Machine learning provides a valuable tool for analyzing high-dimensional functional neuroimaging data, and is proving effective in predicting various neurological conditions, psychiatric disorders, and cognitive patterns. In functional magnetic resonance imaging (MRI) research, interactions between brain regions are commonly modeled using graph-based representations. The potency of graph machine learning methods has been established across myriad domains, marking a transformative step in data interpretation and predictive modeling. Yet, despite their promise, the transposition of these techniques to the neuroimaging domain has been challenging due to the expansive number of potential preprocessing pipelines and the large parameter search space for graph-based dataset construction. In this paper, we introduce NeuroGraph, a collection of graph-based neuroimaging datasets, and demonstrated its utility for predicting multiple categories of behavioral and cognitive traits. We delve deeply into the dataset generation search space by crafting 35 datasets that encompass static and dynamic brain connectivity, running in excess of 15 baseline methods for benchmarking. Additionally, we provide generic frameworks for learning on both static and dynamic graphs. Our extensive experiments lead to several key observations. Notably, using correlation vectors as node features, incorporating larger number of regions of interest, and employing sparser graphs lead to improved performance. To foster further advancements in graph-based data driven neuroimaging analysis, we offer a comprehensive open-source Python package that includes the benchmark datasets, baseline implementations, model training, and standard evaluation.

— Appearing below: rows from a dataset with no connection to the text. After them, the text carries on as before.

(* ===== verification/PoolManager.v ===== *)
(** * The manager of warm pools

    [internal/pool/pool.go]: [Manager.Run] starts a goroutine per pool, each of
    which provides its image and starts a goroutine per slot, and waits for all
    of them; the first pool that fails cancels the others.  The state is that
    of one call of [Manager.Run]: its contexts, wait groups and channels, with
    a trace of what its goroutines do, latest first.  A launch is two actions,
    its start with the hook and its end, so that runners overlap; each pass of
    a slot after its first is a thread of its own, which takes the slot's place
    in the wait group.  Images, launches and timers answer as the environment
    says; a [select] takes any case that is ready. *)

From S2P Require Import Prelude GoErr GoStr Config Backend Runner GitHub Provider Pools Threads Accounts.

Local Open Scope Z_scope.
Local Open Scope go_scope.

(** The cases of the [select] of [Manager.Run]. *)
Inductive choice := CErr | CContext | CDone.

Inductive obs :=
| OBegin
| OPool (i : nat)
| OWaiting
| OImage (i : nat) (err : option goerror)
| OSlot (i : nat)
| OStarted (i : nat) (slot : Z)
| OEnded (i : nat) (slot code : Z) (err : option goerror)
| OBackoff (i : nat) (slot failures delay : Z)
| OSlotEnd (i : nat)
| OSlotsDone (i : nat)
| OSent (i : nat) (err : goerror)
| OPoolEnd (i : nat)
| OSelect (c : choice)
| OReturn (err : option goerror).

(** The parent context and the one of the call, the wait groups of the call
    and of each pool, the buffer of [errCh], and whether [done] is closed. *)
Record Run := MkRun {
  started : bool;
  parent_done : bool;
  cancelled : bool;
  wg : nat;
  wgs : nat → nat;
  errCh : list goerror;
  done_closed : bool;
  returned : option (option goerror);
  trace : list obs
}.

Record answers := {
  an_image : option goerror;
  an_rand : string;
  an_calls : run_answers;
  an_timer : bool;
  an_choice : choice
}.

Inductive thread :=
| TCancel
| TManager
| TPool (i : nat)
| TSlot (i : nat) (slot failures : Z)
| TClose.

Definition proc (A : Type) : Type := prog Run answers thread A.
Definition section {R} (f : answers → Run → R * Run) : proc R :=
  atomically (λ env s, let '(r, s) := f env s in Some (r, s, [])).

Definition New : Run := MkRun false false false 0 (λ _, 0%nat) [] false None [].

Definition emit (o : obs) (s : Run) : Run :=
  MkRun (started s) (parent_done s) (cancelled s) (wg s) (wgs s) (errCh s) (done_closed s) (returned s) (o :: trace s).
Definition set_wg (n : nat) (s : Run) : Run :=
  MkRun (started s) (parent_done s) (cancelled s) n (wgs s) (errCh s) (done_closed s) (returned s) (trace s).
Definition set_wgs (i n : nat) (s : Run) : Run :=
  MkRun (started s) (parent_done s) (cancelled s) (wg s) (λ j, if decide (j = i) then n else wgs s j)
    (errCh s) (done_closed s) (returned s) (trace s).
Definition set_errCh (l : list goerror) (s : Run) : Run :=
  MkRun (started s) (parent_done s) (cancelled s) (wg s) (wgs s) l (done_closed s) (returned s) (trace s).
Definition set_cancelled (s : Run) : Run :=
  MkRun (started s) (parent_done s) true (wg s) (wgs s) (errCh s) (done_closed s) (returned s) (trace s).
Definition set_closed (s : Run) : Run :=
  MkRun (started s) (parent_done s) (cancelled s) (wg s) (wgs s) (errCh s) true (returned s) (trace s).
Definition set_returned (r : option goerror) (s : Run) : Run :=
  MkRun (started s) (parent_done s) (cancelled s) (wg s) (wgs s) (errCh s) (done_closed s) (Some r) (trace s).

(** [runCtx.Err() != nil]: the call's context, or the one it derives from, is done. *)
Definition ctx_done (s : Run) : bool := parent_done s || cancelled s.

Definition check_ctx : proc bool := section (λ _ s, (ctx_done s, s)).
Definition cancel : proc unit := section (λ _ s, (tt, set_cancelled s)).

Section manager.
Context `{ClientProvider P}.

(** The launcher of each pool, and the provider. *)
Variable pools : list Launcher.
Variable gh : P.

(** [Pool.size] *)
Definition size_of (i : nat) : Z := match pools !! i with Some l => Max l | None => 0 end.

(** ** Slots *)

(** [defer wg.Done()] *)
Definition slot_end (i : nat) : proc unit :=
  atomically (λ _ s, match wgs s i with
                     | O => None
                     | S n => Some (tt, emit (OSlotEnd i) (set_wgs i n s), [])
                     end).

(** The next pass of the loop. *)
Definition again (i : nat) (slot failures : Z) : proc unit :=
  atomically (λ _ s, Some (tt, s, [TSlot i slot failures])).

(** The job of [RunOneForSlot]. *)
Definition slot_job (slot : Z) : QueuedJob := MkQueuedJob (ClientForSlot gh slot) "" [] "" "" "" "" "".

(** [RunOneForSlot], as its start and its end: its error. *)
Definition run_one (l : Launcher) (i : nat) (slot : Z) : proc (option goerror) :=
  let* refused :=
    section (λ _ s, match authorize l (slot_job slot) with
                    | Err e => (Some e, s)
                    | Ok _ => (None, emit (OStarted i slot) s)
                    end) in
  match refused with
  | Some e => Ret (Some e)
  | None =>
      section (λ env s, let '(code, err, _) := RunOneForSlot l gh (an_rand env) (an_calls env) slot in
                        (err, emit (OEnded i slot code err) s))
  end.

(** [sleep]: the timer fires, or the context is done. *)
Definition sleep (i : nat) (slot failures delay : Z) : proc bool :=
  atomically (λ env s,
    if an_timer env then Some (true, emit (OBackoff i slot failures delay) s, [])
    else if ctx_done s then Some (false, s, []) else None).

(** A pass of [runSlot]. *)
Definition runSlot_pass (l : Launcher) (i : nat) (slot failures : Z) : proc unit :=
  let* ended := check_ctx in
  if ended : bool then slot_end i
  else
    let* err := run_one l i slot in
    let* ended := check_ctx in
    if ended : bool then slot_end i
    else
      match err with
      | Some _ =>
          let failures := failures + 1 in
          let* slept := sleep i slot failures (backoff failures) in
          if slept : bool then again i slot failures else slot_end i
      | None => again i slot 0
      end.

(** ** Pools *)

Definition ensure_image (l : Launcher) (i : nat) : proc (option goerror) :=
  section (λ env s, let err := EnsureImage l (an_image env) in (err, emit (OImage i err) s)).

(** [wg.Add(1)] and the goroutine of a slot. *)
Definition add_slot (i index : nat) : proc unit :=
  atomically (λ _ s, Some (tt, emit (OSlot i) (set_wgs i (S (wgs s i)) s), [TSlot i (Z.of_nat index) 0])).

(** [wg.Wait()] *)
Definition wait_slots (i : nat) : proc unit :=
  atomically (λ _ s, match wgs s i with
                     | O => Some (tt, emit (OSlotsDone i) s, [])
                     | S _ => None
                     end).

(** [Pool.Run] *)
Definition Pool_Run (l : Launcher) (i : nat) : proc (option goerror) :=
  let* err := ensure_image l i in
  match err with
  | Some e => Ret (Some e)
  | None =>
      let* _ := pfold (λ _ index, let* _ := add_slot i index in Ret (false, tt)) tt (seq 0 (Z.to_nat (Max l))) in
      let* _ := wait_slots i in
      Ret None
  end.

(** The send of a pool's error, when the buffer has room. *)
Definition send (i : nat) (e : goerror) : proc bool :=
  section (λ _ s, if (length (errCh s) <? length pools)%nat
                  then (true, emit (OSent i e) (set_errCh (errCh s ++ [e]) s))
                  else (false, s)).

(** [defer wg.Done()] *)
Definition pool_end (i : nat) : proc unit :=
  atomically (λ _ s, match wg s with
                     | O => None
                     | S n => Some (tt, emit (OPoolEnd i) (set_wg n s), [])
                     end).

(** The goroutine of a pool. *)
Definition pool_thread (l : Launcher) (i : nat) : proc unit :=
  let* err := Pool_Run l i in
  let* _ :=
    match err with
    | None => Ret tt
    | Some e =>
        let* ended := check_ctx in
        if ended : bool then Ret tt
        else
          let* sent := send i (errorf_w ("pool " +:+ Name (l_cfg l) +:+ ": ") e) in
          if sent : bool then cancel else Ret tt
    end in
  pool_end i.

(** ** The manager *)

(** [<-done] *)
Definition wait_done : proc unit := atomically (λ _ s, if done_closed s then Some (tt, s, []) else None).

Definition set_result (r : option goerror) : proc unit :=
  section (λ _ s, (tt, emit (OReturn r) (set_returned r s))).
Definition return_with (r : option goerror) : proc unit := let* _ := set_result r in cancel.

(** The [select]: the case taken, with the error received. *)
Definition select : proc (choice * option goerror) :=
  atomically (λ env s,
    match an_choice env with
    | CErr => match errCh s with
              | e :: rest => Some ((CErr, Some e), emit (OSelect CErr) (set_errCh rest s), [])
              | [] => None
              end
    | CContext => if parent_done s then Some ((CContext, None), emit (OSelect CContext) s, []) else None
    | CDone => if done_closed s then Some ((CDone, None), emit (OSelect CDone) s, []) else None
    end).

(** The [select] with a default. *)
Definition try_receive : proc (option goerror) :=
  section (λ _ s, match errCh s with
                  | e :: rest => (Some e, emit (OSelect CErr) (set_errCh rest s))
                  | [] => (None, s)
                  end).

Definition begin : proc unit :=
  atomically (λ _ s,
    if started s then None
    else Some (tt, MkRun true (parent_done s) (cancelled s) (wg s) (wgs s) (errCh s) (done_closed s) (returned s)
                     (OBegin :: trace s), [])).

(** [wg.Add(1)] and the goroutine of a pool. *)
Definition add_pool (i : nat) : proc unit :=
  atomically (λ _ s, Some (tt, emit (OPool i) (set_wg (S (wg s)) s), [TPool i])).

(** The goroutine that closes [done]. *)
Definition add_closer : proc unit := atomically (λ _ s, Some (tt, emit OWaiting s, [TClose])).
Definition close_done : proc unit :=
  atomically (λ _ s, match wg s with O => Some (tt, set_closed s, []) | S _ => None end).

(** [Manager.Run], once. *)
Definition Manager_Run : proc unit :=
  let* _ := begin in
  let* _ := pfold (λ _ i, let* _ := add_pool i in Ret (false, tt)) tt (seq 0 (length pools)) in
  let* _ := add_closer in
  let* chosen := select in
  match chosen with
  | (CErr, err) => let* _ := wait_done in return_with err
  | (CContext, _) => let* _ := cancel in let* _ := wait_done in return_with None
  | (CDone, _) => let* err := try_receive in return_with err
  end.

(** The context of the call ends. *)
Definition end_parent : proc unit :=
  section (λ _ s, (tt, MkRun (started s) true (cancelled s) (wg s) (wgs s) (errCh s) (done_closed s)
                         (returned s) (trace s))).

Definition body (t : thread) : proc unit :=
  match t with
  | TCancel => end_parent
  | TManager => Manager_Run
  | TPool i => match pools !! i with Some l => pool_thread l i | None => Ret tt end
  | TSlot i slot failures => match pools !! i with Some l => runSlot_pass l i slot failures | None => Ret tt end
  | TClose => close_done
  end.
End manager.

(** From outside: the call, and the end of its context. *)
Definition call (t : thread) : Prop := match t with TCancel | TManager => True | _ => False end.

翻译：机器学习为分析高维功能神经成像数据提供了宝贵的工具，并在预测各种神经系统疾病、精神疾病和认知模式方面展现出有效性。在功能磁共振成像研究中，脑区之间的相互作用通常基于图表示进行建模。图机器学习方法已在众多领域确立其效力，标志着数据解释和预测建模的变革性进展。然而，尽管前景广阔，由于潜在预处理流程数量庞大以及基于图的数据集构建参数搜索空间广阔，这些技术向神经成像领域的迁移仍面临挑战。本文提出NeuroGraph——一个基于图的神经成像数据集集合，并展示了其在预测多类别行为和认知特征方面的实用性。通过构建涵盖静态与动态脑连接的35个数据集，我们深入探索了数据集生成的搜索空间，并运行了超过15种基线方法进行基准测试。此外，针对静态和动态图学习，我们提供了通用框架。大量实验得出了几项关键发现：值得注意的是，将相关性向量作为节点特征、纳入更多感兴趣区域以及采用更稀疏的图能提升性能。为促进基于图的神经成像数据分析进一步发展，我们提供了一个全面的开源Python软件包，包含基准数据集、基线实现、模型训练及标准评估流程。